A dessert pear; ripe in November. Tree, healthy and vigorous, succeeds well as a standard either on the pear or quince, and is a good bearer.

According to De la Quintinye its original name was Muscat a long Queue de la Fin d'Automne. From its similarity to the Rousselet, it was changed to Rousseline.

Rousette d'Anjou. See Besi de Quessoy. Royal d'Angleterre. See Uvedale's St. Germain. Royal Tairlon. See Easter Bergamot. Royale. See Summer Franc Real. Royale d'Été. See Robine.

Royale D'Hiver (Spina di Carpi)

Fruit, large; obtuse turbinate. Skin, smooth, of a fine bright green, changing to lemon-yellow on the shaded side, and covered with fine bright red, with a few faint streaks on the side next the sun, and strewed with reddish brown dots. Eye, small and open, with long acuminate segments, and set in a considerable depression. Stalk, an inch and a half long, slender and curved, somewhat obliquely inserted in a small sheath-like cavity. Flesh, white, crisp, and juicy, with a sweet musky flavour.

A dessert pear; ripe from December to July. Tree, not a vigorous grower, and, though it will succeed as a standard, produces fruit more rich and melting when grown against a wall. It does not succeed well on the quince.

Sabine d'Hiver. See Jaminette. Saffran d'Automne. See Spanish Bon Chretien. Saftran d'Été. See Summer Bon Chretien. Sageret. See Bergamotte Sageret.

Sara. See Bergamotte de Hollande.

ST. AndrÉ

Fruit, medium sized; oblong-obovate. Skin, greenish yellow, strewed all over with russet and green dots. Eye, clove-like. Stalk, an inch long, obliquely inserted. Flesh, yellowish white, very tender, buttery, and melting, sweet, but with a thin watery juice.

A second-rate pear; ripe in October.

ST. Denis

Fruit, small; turbinate and uneven in its outline. Skin, pale yellow, with a crimson cheek, and thickly dotted with crimson dots. Eye, open, set in a shallow basin. Stalk, an inch and a half long, not depressed. Flesh, half melting, very juicy and sweet, with a fine aroma.

A nice early pear; ripe in August and September.

ST. Germain (Arteloire; Inconnue la Fare; Lafare; St. Germain Oris; St. Germain d'Hiver; St. Germain Jaune; St. Germain Vert)

Fruit, large, three inches and a half long, and two and a half wide; oblong-obovate, rather irregular in its outline, caused by prominent unequal ribs extending from the eye a considerable length of the fruit. Skin, at first deep lively green, changing as it ripens to pale greenish yellow, and thickly covered with small brownish grey dots, and sometimes markings of russet. Eye, small and open, with erect, broad, and rigid segments, set in a narrow, irregular, and rather shallow depression. Stalk, an inch long, curved, and inserted obliquely without depression, with a high shoulder at one side of it.

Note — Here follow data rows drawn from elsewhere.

(** A decode with one message and no command is final, although the
    fallback would find the fenced [ls]. *)
Lemma fallback_needs_a_failed_or_empty_decode_witness :
  Temp.extract_command_from_text (W := Demo.commentary_world) Demo.fenced_ls
  = Ok JNull
  /\ Temp.fallback_scan (Text.strip Demo.fenced_ls) = JStr "ls".
Proof.
  split; [ | reflexivity ].
  destruct (fallback_needs_a_failed_or_empty_decode (W := Demo.commentary_world)
              Demo.fenced_ls) as (Final & _ & _).
  - vm_compute. discriminate.
  - destruct (Final [Demo.decoded "commentary" Demo.fenced_ls] false) as (_ & Result).
    + reflexivity.
    + discriminate.
    + reflexivity.
    + exact Result.
Defined.

(** C2 as stated fails: the decoder runs without an exception and returns
    no message, hence no command, and the sniffer falls through to the
    fallback, which returns the fenced [ls]. *)
Lemma empty_decode_falls_through :
  harmony_decode (World := Demo.empty_decode_world) (Some ASSISTANT)
                 (Temp.truncate_calls Demo.fenced_ls) = Ok []
  /\ Temp.harmony_guarded (W := Demo.empty_decode_world) Demo.fenced_ls
     = Ok Temp.FallThrough
  /\ Temp.extract_command_from_text (W := Demo.empty_decode_world) Demo.fenced_ls
     = Ok (JStr "ls").
Proof. repeat split; vm_compute; reflexivity. Qed.





(* ================================================================== *)
(** ** The truncation of runaway call markers                          *)
(* ================================================================== *)

Section TruncationFacts.
Import Text.

Lemma append_assoc (a b c : string) :
  ((a ++ b) ++ c = a ++ (b ++ c))%string.
Proof. induction a as [ | x a IH ]; cbn; [ | rewrite IH ]; reflexivity. Qed.

Lemma split_fuel_cons (fuel : nat) (sep s : string) :
  exists part parts, split_fuel fuel sep s = part :: parts.
Proof.
  destruct fuel as [ | fuel ]; cbn [split_fuel].
  - eexists _, _. reflexivity.
  - destruct (find sep s) as [ [ before after ] | ]; eexists _, _; reflexivity.
Qed.

(** Joining the parts gives the text back, whatever the fuel. *)
Lemma join_split_fuel (fuel : nat) (sep s : string) :
  join sep (split_fuel fuel sep s) = s.
Proof.
  revert s. induction fuel as [ | fuel IH ]; intro s; cbn [split_fuel].
  - reflexivity.
  - destruct (find sep s) as [ [ before after ] | ] eqn:Find; [ | reflexivity ].
    apply find_app in Find. specialize (IH after).
    destruct (split_fuel_cons fuel sep after) as (part & parts & Parts).
    rewrite Parts in IH |- *. unfold join in IH |- *.
    change (before ++ sep ++ String.concat sep (part :: parts) = s)%string.
    rewrite IH. symmetry. exact Find.
Qed.

(** With more than [k] markers counted, the first [k + 1] parts joined
    are the prefix ending at the [k]-th marker followed by the text that
    lies between that marker and the next one. *)
Lemma join_firstn_split (k fuel : nat) (sep s : string) :
  k < count_fuel fuel sep s ->
  exists through mid rest,
    Spec.prefix_through_occurrence k sep s = Some through
    /\ s = (through ++ mid ++ sep ++ rest)%string
    /\ find sep (mid ++ sep ++ rest) = Some (mid, rest)
    /\ join sep (firstn (S k) (split_fuel fuel sep s)) = (through ++ mid)%string.
Proof.
  revert fuel s. induction k as [ | k IH ]; intros fuel s Count;
    (destruct fuel as [ | fuel ]; [ cbn in Count; lia | ]);
    cbn [count_fuel split_fuel] in *;
    destruct (find sep s) as [ [ before after ] | ] eqn:Find;
    try (cbn in Count; lia).
  - exists EmptyString, before, after. pose proof (find_app _ _ _ _ Find) as Eq.
    split; [ reflexivity | ].
    split; [ exact Eq | ].
    split; [ rewrite <- Eq; exact Find | reflexivity ].
  - apply PeanoNat.lt_S_n in Count.
    destruct (IH fuel after Count) as (through & mid & rest & Pre & Eq & Next & Join).
    exists (before ++ sep ++ through)%string, mid, rest.
    cbn [Spec.prefix_through_occurrence]. rewrite Find, Pre.
    split; [ reflexivity | ].
    split; [ rewrite (find_app _ _ _ _ Find), Eq at 1;
             rewrite !append_assoc; reflexivity | ].
    split; [ exact Next | ].
    destruct (split_fuel_cons fuel sep after) as (part & parts & Parts).
    rewrite Parts in Join |- *. unfold join in Join |- *.
    cbn [firstn] in Join |- *.
    change (before ++ sep ++ String.concat sep (part :: firstn k parts)
            = (before ++ sep ++ through) ++ mid)%string.
    rewrite Join, !append_assoc. reflexivity.
Qed.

Flesh, white and gritty, but very juicy, half-buttery, and melting, and with a sprightly, refreshing, sugary, and perfumed flavour.

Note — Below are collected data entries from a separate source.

(** C3, amended: a provider audio event reaches Twilio exactly when the
    Twilio socket is open, the payload is present and not empty, the stream
    identifier is set and the payload passes the character-class test; the
    frame then carries the payload unchanged.  In every other case the
    event is dropped: nothing is sent, no socket is closed and the session
    is as it was. *)
Theorem provider_audio_forwarding (s : Session) (message : JsVal) :
  is_str (prop message "type") "audio" = true ->
  let payload := optprop (prop message "audio_event") "audio_base_64" in
  let r := onElevenLabsMessage (Some message) s in
  fst r = s
  /\ actions (snd r) =
       (if is_open (twilio s) && truthy payload && truthy (streamSid s)
           && Base64.isBase64 (ToString payload)
        then [TwilioSend (media_frame (streamSid s) payload)]
        else [])
  /\ actions (fst (handleElevenLabsMessage (streamSid s) (elevenLabsWs s)
                     message)) =
       (if truthy payload && truthy (streamSid s)
           && Base64.isBase64 (ToString payload)
        then [TwilioSend (media_frame (streamSid s) payload)]
        else []).
Proof.
  intros Ht payload r. subst r.
  destruct (typed_message _ _ Ht) as (H1 & H2 & H3).
  unfold onElevenLabsMessage, handleElevenLabsMessage.
  rewrite H1, H2, H3. cbn [negb orb is_str String.eqb Ascii.eqb Bool.eqb].
  fold payload.
  pose proof (throws_not_isBase64 payload) as Hth.
  destruct (to_string_throws payload);
    [rewrite Hth by reflexivity; rewrite !andb_false_r|];
    destruct (is_open (twilio s)), (truthy payload), (truthy (streamSid s));
    try destruct (Base64.isBase64 (ToString payload));
    repeat split; reflexivity.
Qed.

(** C9, amended: [handleElevenLabsMessage] answers an interruption with one
    [clear] frame carrying the current stream identifier and nothing else;
    the event reaches it only while the Twilio socket is open, otherwise it
    is dropped with a console line. *)
Theorem interruption_clears_buffer (s : Session) (message : JsVal) :
  is_str (prop message "type") "interruption" = true ->
  handleElevenLabsMessage (streamSid s) (elevenLabsWs s) message
  = ([TwilioSend (clear_frame (streamSid s))], Returned)
  /\ onElevenLabsMessage (Some message) s
     = (s, if is_open (twilio s)
           then [TwilioSend (clear_frame (streamSid s))]
           else [Console c_error
                   "[II] Cannot send message: Twilio connection closed"]).
Proof.
  intros Ht. destruct (typed_message _ _ Ht) as (H1 & H2 & H3).
  unfold onElevenLabsMessage, handleElevenLabsMessage.
  rewrite H1, H2, H3. cbn [negb orb is_str String.eqb Ascii.eqb Bool.eqb].
  destruct (is_open (twilio s)); split; reflexivity.
Qed.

An old and highly-esteemed dessert pear; in use from November to January. The tree is healthy, and, though not large, is a good grower, and hardy. It requires to be grown against a wall in this country, and thrives best in a light, warm, sandy loam, when the fruit is produced in the highest perfection; but if grown in a cold moist situation, it is gritty and worthless.

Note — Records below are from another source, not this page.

(** C3 as stated fails: after a redirect with [contact=42] whose contact
    could not be fetched, resolution has ended not-found and no contact is
    held, yet the create-call request carries [contact_id] ["42"], not
    [null]. *)
Lemma unfetched_contact_id_is_sent :
  contactFound known_caller_unfetched = Some false
  /\ existingContact known_caller_unfetched = None
  /\ calls_of (log_of (run (handleSubmit redirect_known known_caller_unfetched)
                         srv_contact_missing known_caller_unfetched signed_in))
     = [CallsCreate (callData_of redirect_known known_caller_unfetched) (Some (str "900"));
        FreepbxMarkProcessed (str "900")]
  /\ contact_id (callData_of redirect_known known_caller_unfetched) = JStr (str "42")
  /\ contact_id (callData_of redirect_known known_caller_unfetched) <> JNull.
Proof. repeat split; try (vm_compute; reflexivity). vm_compute. discriminate. Qed.


(** C1 (as amended).  When the create-call request of a submission
    succeeds and the contact update is either not issued or succeeds, the
    flow reports success and calls [navigate('/calls')], and the requests
    sent are the create-call, then the contact update if one is due, then
    exactly one mark-processed call when the entry parameters carry a
    non-empty event id (none otherwise) -- whatever the remote side
    answers to that mark-processed call.  The browser state is left alone
    unless that answer is a 401, which the gateway handles as everywhere.
    When the contact update fails, the error is reported and the flow does
    not navigate. *)
Theorem submit_after_create p s srv b r :
  blank (callerNumber s) = false ->
  settle (srv (CallsCreate (callData_of p s) (create_params (callEventIdParam p)))) = Ok r ->
  let run_ := run (handleSubmit p s) srv s b in
  let l := log_of run_ in
  let update := ContactsUpdate (p_contact_id r) (contactPatch_of s) in
  let due := notFound s && extraInfo s in
  ((due = false \/ exists r', settle (srv update) = Ok r') ->
     navigations l = [str "/calls"]
     /\ toasts l = [(Success, JStr (str "Call logged successfully!"))]
     /\ calls_of l =
        CallsCreate (callData_of p s) (create_params (callEventIdParam p))
          :: (if due then [update] else []) ++ owed_marks p
     /\ marks l = owed_marks p
     /\ env_of run_ =
        match owed_marks p with
        | c :: _ => if unauthorized (srv c) then teardown b else b
        | [] => b
        end)
  /\ (forall x, due = true -> settle (srv update) = Throw x ->
     navigations l = []
     /\ toasts l = [(Error, js_or (detail_of x) (JStr (str "Failed to log call")))]).
Proof.
  intros Hb Hc run_ l update due. subst run_ l update due.
  destruct (submit_created p s srv b r Hb Hc) as [Hgood Hbad]. split.
  - intros Hu. destruct (Hgood Hu) as (Hn & Ht & Hl).
    split; [done|]. split; [done|]. split; [done|]. split.
    + unfold marks. rewrite Hl. unfold owed_marks. by repeat case_match.
    + by apply (submit_created_env p s srv b r).
  - intros x Hd Hu. destruct (Hbad x Hd Hu) as (Hn & Ht & _). done.
Qed.

Lemma submit_after_create_witness :
  navigations (log_of (run (handleSubmit redirect_new new_caller_named)
                         srv_ok new_caller_named signed_in)) = [str "/calls"].
Proof.
  assert (Hb : blank (callerNumber new_caller_named) = false)
    by (vm_compute; reflexivity).
  assert (Hc : settle (srv_ok (CallsCreate (callData_of redirect_new new_caller_named)
                                 (create_params (callEventIdParam redirect_new))))
               = Ok empty_body) by (vm_compute; reflexivity).
  apply (proj1 (submit_after_create redirect_new new_caller_named srv_ok signed_in
                  empty_body Hb Hc)).
  right. exists empty_body. vm_compute. reflexivity.
Defined.

(** C1 as stated fails.  The call record is created and the contact
    update is refused: the flow neither navigates nor marks event 900
    processed, and the outcome reported is the error of the update.  And a
    mark-processed call answered 401 is not without effect on navigation:
    the flow reports success and calls [navigate('/calls')], but the
    gateway has cleared the session and sent the browser to [/login]. *)
Lemma update_failure_blocks_navigation :
  (let r := run (handleSubmit redirect_new new_caller_named)
              srv_update_refused new_caller_named signed_in in
   settle (srv_update_refused
             (CallsCreate (callData_of redirect_new new_caller_named) (Some (str "900"))))
   = Ok (with_contact_id 7)
   /\ callEventIdParam redirect_new = Some (str "900")
   /\ calls_of (log_of r)
      = [CallsCreate (callData_of redirect_new new_caller_named) (Some (str "900"));
         ContactsUpdate (JNum 7) (contactPatch_of new_caller_named)]
   /\ navigations (log_of r) = []
   /\ marks (log_of r) = []
   /\ toasts (log_of r) = [(Error, JStr (str "Database unavailable"))])
  /\ (let r := run (handleSubmit redirect_known known_caller_unfetched)
                 srv_mark_unauthorized known_caller_unfetched signed_in in
      calls_of (log_of r)
      = [CallsCreate (callData_of redirect_known known_caller_unfetched) (Some (str "900"));
         FreepbxMarkProcessed (str "900")]
      /\ toasts (log_of r) = [(Success, JStr (str "Call logged successfully!"))]
      /\ navigations (log_of r) = [str "/calls"]
      /\ href signed_in = str "/calls"
      /\ href (env_of r) = str "/login"
      /\ getItem (env_of r) "token" = None).
Proof. repeat split; vm_compute; reflexivity. Qed.

(** C5 (as amended).  For a submission whose contact resolution ended
    not-found: when name, email, address and company are all empty no
    contact update is sent; when one of them is not empty and the
    create-call request succeeds, exactly one contact update is sent, to
    the [contact_id] of the create-call response, with the four fields. *)
Theorem not_found_contact_update p s srv b :
  contactFound s = Some false ->
  let l := log_of (run (handleSubmit p s) srv s b) in
  (newContactName s = [] /\ newContactEmail s = []
   /\ newContactAddress s = [] /\ newContactCompany s = [] ->
     updates l = [])
  /\ (newContactName s <> [] \/ newContactEmail s <> []
      \/ newContactAddress s <> [] \/ newContactCompany s <> [] ->
      forall r,
        blank (callerNumber s) = false ->
        settle (srv (CallsCreate (callData_of p s) (create_params (callEventIdParam p)))) = Ok r ->
        updates l = [ContactsUpdate (p_contact_id r) (contactPatch_of s)]).
Proof.
  intros Hnf l. subst l.
  assert (Hnot : notFound s = true) by (unfold notFound; by rewrite Hnf).
  assert (Hmarks : List.filter is_update (owed_marks p) = [])
    by (unfold owed_marks; by repeat case_match).
  split.
  - intros (H1 & H2 & H3 & H4).
    assert (Hex : extraInfo s = false) by (unfold extraInfo; by rewrite H1, H2, H3, H4).
    destruct (blank (callerNumber s)) eqn:Hb.
    { by rewrite submit_blank. }
    destruct (settle (srv (CallsCreate (callData_of p s) (create_params (callEventIdParam p)))))
      as [r|x] eqn:Hc.
    + destruct (submit_created p s srv b r Hb Hc) as [Hgood _].
      rewrite Hnot, Hex in Hgood. destruct Hgood as (_ & _ & Hl); [by left|].
      unfold updates. rewrite Hl. simpl. exact Hmarks.
    + destruct (submit_create_fails p s srv b x Hb Hc) as (Hl & _).
      unfold updates. by rewrite Hl.
  - intros Hsome r Hb Hc.
    assert (Hex : extraInfo s = true).
    { unfold extraInfo, js_or. cbn [truthy].
      destruct (newContactName s); [|done].
      destruct (newContactEmail s); [|done].
      destruct (newContactAddress s); [|done].
      destruct (newContactCompany s); [|done].
      by destruct Hsome as [?|[?|[?|?]]]. }
    destruct (submit_created p s srv b r Hb Hc) as [Hgood Hbad].
    rewrite Hnot, Hex in Hgood, Hbad.
    destruct (settle (srv (ContactsUpdate (p_contact_id r) (contactPatch_of s))))
      as [r'|x] eqn:Hu.
    + destruct Hgood as (_ & _ & Hl); [eauto|].
      unfold updates. rewrite Hl. simpl. by rewrite Hmarks.
    + destruct (Hbad x eq_refl eq_refl) as (_ & _ & Hl).
      unfold updates. by rewrite Hl.
Qed.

This is an old and favourite French pear, and has been for so many years cultivated in this country as to be as familiarly known as any native variety. It was discovered as a wilding growing on the banks of the river La Fare, near St. Germain, but at what period I have not been able to ascertain. It seems to have first become known about the same time as the Chaumontel, as it is mentioned by Merlet in 1690, and not in the Jardinier Français of 1653. At the time Merlet described it he says, "Although it has been grafted with all possible care, its wood still inclines to be thorny," a character which it would possess in its early youth, but which it has now lost.

St. Germain d'Été. See Summer St. Germain. St. Germain Gris. See St. Germain. St. Germain d'Hiver. See St. Germain. St. Germain Jaune. See St. Germain.

St. Germain de Martin. See Summer St. Germain.